Analysis of the Coalescent Simulation



In [ ]:

    
library(ggplot2)
library(plyr)
library(reshape2)

Dataset

This is the summary of Spearman's $\rho$ over 10 replicates of the "coalescent" experiment



In [ ]:

    
stats = read.csv("overall.csv")
stats$rep = as.factor(sort(rep(1:10, times=44)))



In [ ]:

    
summary(stats)
table(stats$scale)
table(stats$coverage)

We compare average genome coverage and the scale of varaition againsnt accuracy (i.e. Spearman's $\rho$) (over the 10 reps).

We compare the effects of coverage and scale independently.

Coverage vs $\rho$ at 1/100 variation

A series of average coverages was run at the scale of 0.01 (i.e. an average of 1 variant in 100 bases across all pairwise comparisions of samples)



In [ ]:

    
coverage = stats[stats$scale==0.01, ]
coverage$scale = NULL
summary(coverage)



In [ ]:

    
ggplot(coverage, aes(x=coverage, y=spearman, linetype=measure, color=rep)) +
    geom_line(aes(linetype=measure, color=rep),size=1.5) +
    xlab('Genome Coverage') +
    ylab(expression(paste("Spearman's ", rho))) +
    #scale_x_log10()+
    theme_bw()

Here we summarise the replicates to averages $\pm$ SD. Note that we exclude replicate 8 as it is an outlier for both IP and WIP metrics (see above).



In [ ]:

    
coverage = coverage[coverage$rep != 8,]
csumm = ddply(coverage, .(coverage, measure), summarise,
                spearman_m=mean(spearman),
                spearman_sd=sd(spearman))
summary(csumm)

You can see below that WIP marginally outperforms IP, at low coverage. Above about 20x, I would say that WIP and IP have equivalent performance.

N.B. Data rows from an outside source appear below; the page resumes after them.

Lemma headerValue_mapDelete h l k :
  l < length (maps h) ->
  headerValue (mapDelete h l k) l = delete k (headerValue h l).
Proof.
  intros Hl. unfold headerValue, mapDelete, mapOf, setMap; simpl.
  rewrite list_lookup_insert_eq by done. simpl.
  by rewrite fmap_delete.
Qed.

(** [Set] on a well-formed map: the canonical key gets the one value, the
    other keys keep theirs. *)
Lemma headerValue_Set h l key value :
  wfHeader h l ->
  headerValue (Set_ h l key value) l
  = <[GoStrings.CanonicalMIMEHeaderKey key := Some [value]]> (headerValue h l).
Proof.
  intros Hwf. unfold Set_, sliceLit, allocArray.
  set (h1 := mkHeap (arrays h ++ [[value]]) (maps h)).
  rewrite headerValue_mapStore by (simpl; apply Hwf).
  unfold sliceValue at 1, sliceElems, arrayAt. simpl.
  rewrite lookup_app_r, Nat.sub_diag by lia. simpl.
  f_equal. unfold headerValue. apply map_fmap_ext. intros k s Hk.
  change (mapOf h1 l) with (mapOf h l) in *.
  destruct s as [|a n]; [done|].
  pose proof (wfHeader_lookup _ _ _ _ _ Hwf Hk) as Ha.
  simpl. unfold arrayAt. simpl. by rewrite lookup_app_l.
Qed.

Lemma wfHeader_Set h l key value :
  wfHeader h l -> wfHeader (Set_ h l key value) l.
Proof.
  intros Hwf. by apply (mutate_wfHeader h l (Http.MSet key value)).
Qed.

(** X1. [AddStatusHeaderIfConfigured] with a status header configured
    leaves the writer's header map with exactly the one value [status]
    under the canonical form of the configured name, whatever was there,
    and with every other name as it was; without one it changes nothing.
    Adding the same status again changes nothing more. *)
Theorem AddStatusHeaderIfConfigured_sets_one_value
    (cfg : Config) (h : heap) (w : Http.ResponseWriter) (status : string) :
  wfHeader h (Http.wHeader w) ->
  headerValue (AddStatusHeaderIfConfigured cfg h w status) (Http.wHeader w)
  = (if decide (StatusHeader cfg ≠ "")
     then <[GoStrings.CanonicalMIMEHeaderKey (StatusHeader cfg)
            := Some [status]]> (headerValue h (Http.wHeader w))
     else headerValue h (Http.wHeader w))
  /\ headerValue
       (AddStatusHeaderIfConfigured
          cfg (AddStatusHeaderIfConfigured cfg h w status) w status)
       (Http.wHeader w)
     = headerValue (AddStatusHeaderIfConfigured cfg h w status)
                   (Http.wHeader w).
Proof.
  intros Hwf. unfold AddStatusHeaderIfConfigured.
  destruct (decide _) as [Hcfg|Hcfg]; [|done].
  rewrite !headerValue_Set by (try apply wfHeader_Set; done).
  split; [done|]. by rewrite insert_insert_eq.
Qed.
(** * apx dev-mode application reloader ([apx/cli/dev/reloader.py])

    A shallow embedding of [AppReloader] and of the part of the Python
    interpreter it touches ([sys.modules], the import machinery, the
    SQLModel registries, the logger), followed by the properties of the
    reload coordinator.

    Conventions.
    - Python [str] is [string]; [int] is [Z]; [dict] is [gmap].
    - A method that mutates [self] or interpreter globals and may raise is a
      computation in the monad [Py]: it takes the state and returns either
      the raised exception or the returned value, with the state reached at
      that point (what was mutated before a [raise] stays mutated).
    - [importlib.import_module] is a library function: it is a parameter of
      the development, together with the type [World] of what it reads and
      may change besides [sys.modules] (the files on disk, the finders). *)

From Stdlib Require Import ZArith Lia Ascii String List.
From stdpp Require Import gmap strings list fin_maps.


Local Open Scope Z_scope.

(** ** Python strings *)

Module PyStr.

(** [c in s] for a one-character [c]. *)
Fixpoint contains (c : ascii) (s : string) : bool :=
  match s with
  | EmptyString => false
  | String d s' => if Ascii.eqb d c then true else contains c s'
  end.

(** [s.startswith(p)]. *)
Fixpoint startswith (s p : string) : bool :=
  match p, s with
  | EmptyString, _ => true
  | String _ _, EmptyString => false
  | String c p', String d s' => if Ascii.eqb d c then startswith s' p' else false
  end.

(** [s.split(sep)] for a one-character [sep]: every separator cuts. *)
Fixpoint split (sep : ascii) (s : string) : list string :=
  match s with
  | EmptyString => [EmptyString]
  | String c s' =>
      if Ascii.eqb c sep then EmptyString :: split sep s'
      else match split sep s' with
           | w :: ws => String c w :: ws
           | [] => [String c EmptyString]
           end
  end.

(** [s.split(sep, 1)]: only the first separator cuts. *)
Fixpoint split_1 (sep : ascii) (s : string) : list string :=
  match s with
  | EmptyString => [EmptyString]
  | String c s' =>
      if Ascii.eqb c sep then [EmptyString; s']
      else match split_1 sep s' with
           | w :: ws => String c w :: ws
           | [] => [String c EmptyString]
           end
  end.

(** Number of occurrences of [c] in [s] ([s.count(c)]). *)
Fixpoint count (c : ascii) (s : string) : nat :=
  match s with
  | EmptyString => O
  | String d s' => if Ascii.eqb d c then S (count c s') else count c s'
  end.

End PyStr.

(** ** Python values seen by the reloader *)

(** Exceptions, by class, with their message. [OtherException] stands for
    any other subclass of [Exception]. *)
Inductive PyExn : Type :=
| ValueError (msg : string)
| ImportError (msg : string)
| AttributeError (msg : string)
| TypeError (msg : string)
| KeyError (key : string)
| OtherException (msg : string).

(** An object is known by its identity; [is_FastAPI] is
    [isinstance(obj, FastAPI)]. *)
Record PyObject : Type := { obj_id : N; is_FastAPI : bool }.

(** A module object: its name, its namespace, and its module-level
    [__getattr__] when it defines one: what that function returns or raises
    for a name that is not in the namespace. What else running it may do to
    the interpreter is outside the model. *)
Record Module : Type := {
  mod_name : string;
  mod_dict : gmap string PyObject;
  mod_getattr : option (string -> PyExn + PyObject)
}.

(** Attribute lookup on a module, as [getattr(module, name)] and
    [from module import name] do it: the namespace first; for a name that is
    not there the module's [__getattr__], which may return a value or raise
    any exception; without one, [AttributeError]. *)
Definition module_getattribute (module : Module) (name : string)
    : PyExn + PyObject :=
  match mod_dict module !! name with
  | Some v => inr v
  | None =>
      match mod_getattr module with
      | Some hook => hook name
      | None =>
          inl (AttributeError ("module '" +:+ mod_name module
                                 +:+ "' has no attribute '" +:+ name +:+ "'"))
      end
  end.

#[global] Instance PyObject_eq_dec : EqDecision PyObject.
Proof. solve_decision. Defined.

(** What [load_app] does to the world outside [self], in order. *)
Inductive Event : Type :=
| CallClearRegistry                      (* _clear_sqlmodel_registry() *)
| DelModules (base_path : string) (modules_to_delete : list string)
| CallImportModule (module_path : string)  (* importlib.import_module(module_path) *)
| CallGetattr (module_path attribute_name : string).

#[global] Instance Event_eq_dec : EqDecision Event.
Proof. solve_decision. Defined.

(** ** The reloader's fields *)

Record AppReloader : Type := {
  _app_instance : option PyObject;
  _app_module_name : option string;
  _reload_count : Z
}.

(** [AppReloader.__init__] *)
Definition __init__ : AppReloader :=
  {| _app_instance := None; _app_module_name := None; _reload_count := 0 |}.

(** ** Interpreter state and the monad of Python computations *)

(** The part of the Python runtime the reloader calls into and that is not
    its own code. [World] is what the import machinery reads and may change
    besides [sys.modules] (the files on disk, the finders).
    - [import_module name w sm] is [importlib.import_module(name)] run on
      world [w] and [sys.modules] [sm]: the exception it raises or the
      module it returns, and the world and [sys.modules] it leaves;
    - [format_exc e] is [traceback.format_exc()] while [e] is handled.
    Importing sees and changes the world and [sys.modules] only: the code
    being imported does not call back into the reloader. Exceptions are
    those of class [Exception]; an interrupt or an exit of the process is
    outside the model. *)
Class Runtime (World : Type) : Type := {
  import_module :
    string -> World -> gmap string Module ->
    (PyExn + Module) * World * gmap string Module;
  format_exc : PyExn -> string
}.

Section Reloader.

Context {World : Type} `{!Runtime World}.

Record Interp : Type := {
  self : AppReloader;                  (* the [AppReloader] instance *)
  sys_modules : gmap string Module;    (* [sys.modules] *)
  sqlmodel_metadata : list string;     (* tables in [SQLModel.metadata] *)
  sqlmodel_class_registry : option (list string);
    (* [SQLModel._sa_registry._class_registry], when both attributes exist *)
  world : World;
  log : list string;                   (* what [logger.error] received *)
  trace : list Event
}.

The ribbon is 2 SD, so there is certainly no signficant difference.



In [ ]:

    
ggplot(csumm, aes(x=coverage, y=spearman_m, ymin=spearman_m-2*spearman_sd, ymax=spearman_m+2*spearman_sd, group=measure)) +
    geom_line(aes(linetype=measure)) +
    geom_ribbon(aes(fill=measure), alpha=0.2) +
    xlab('Genome Coverage') +
    ylab(expression(paste("Spearman's ", rho))) +
    #scale_x_log10()+
    theme_bw()

The differnce between WIP and IP is calculated here



In [ ]:

    
cdiff = dcast(coverage, coverage * rep~ measure, value.var="spearman")
#cdiff = ddply(cdiff, .(coverage, rep), summarise, spearman_d=wip - ip)
cdiff = ddply(cdiff, .(coverage), summarise, diff_m=mean(wip - ip), diff_sd=sd(wip - ip))

summary(cdiff)



In [ ]:

    
ggplot(cdiff, aes(x=coverage, y=diff_m, ymin=diff_m-diff_sd, ymax=diff_m+diff_sd)) +
    geom_line() +
    geom_ribbon(alpha=0.4) +
    xlab('Genome Coverage') +
    ylab(expression(paste("Spearman's ", rho))) +
    scale_x_log10()+
    theme_bw()

There is no signficant difference between the two methods (0 is never outside the confidence interval).

Coverage vs $\rho$ at the lower 1/1000 varants

A series of average coverages was run at the scale of 0.001 (i.e. an average of 1 variant in 1000 bases across all pairwise comparisions of samples)



In [ ]:

    
coverage = stats[stats$scale==0.001, ]
coverage$scale = NULL
summary(coverage)



In [ ]:

    
ggplot(coverage, aes(x=coverage, y=spearman, linetype=measure, color=rep)) +
    geom_line(aes(linetype=measure, color=rep),size=1.5) +
    xlab('Genome Coverage') +
    ylab(expression(paste("Spearman's ", rho))) +
    #scale_x_log10()+
    theme_bw()

Here we summarise the replicates to averages $\pm$ SD.



In [ ]:

    
csumm = ddply(coverage, .(coverage, measure), summarise,
                spearman_m=mean(spearman),
                spearman_sd=sd(spearman))
summary(csumm)

You can see below that WIP marginally outperforms IP, at low coverage. Above about 20x, I would say that WIP and IP have equivalent performance.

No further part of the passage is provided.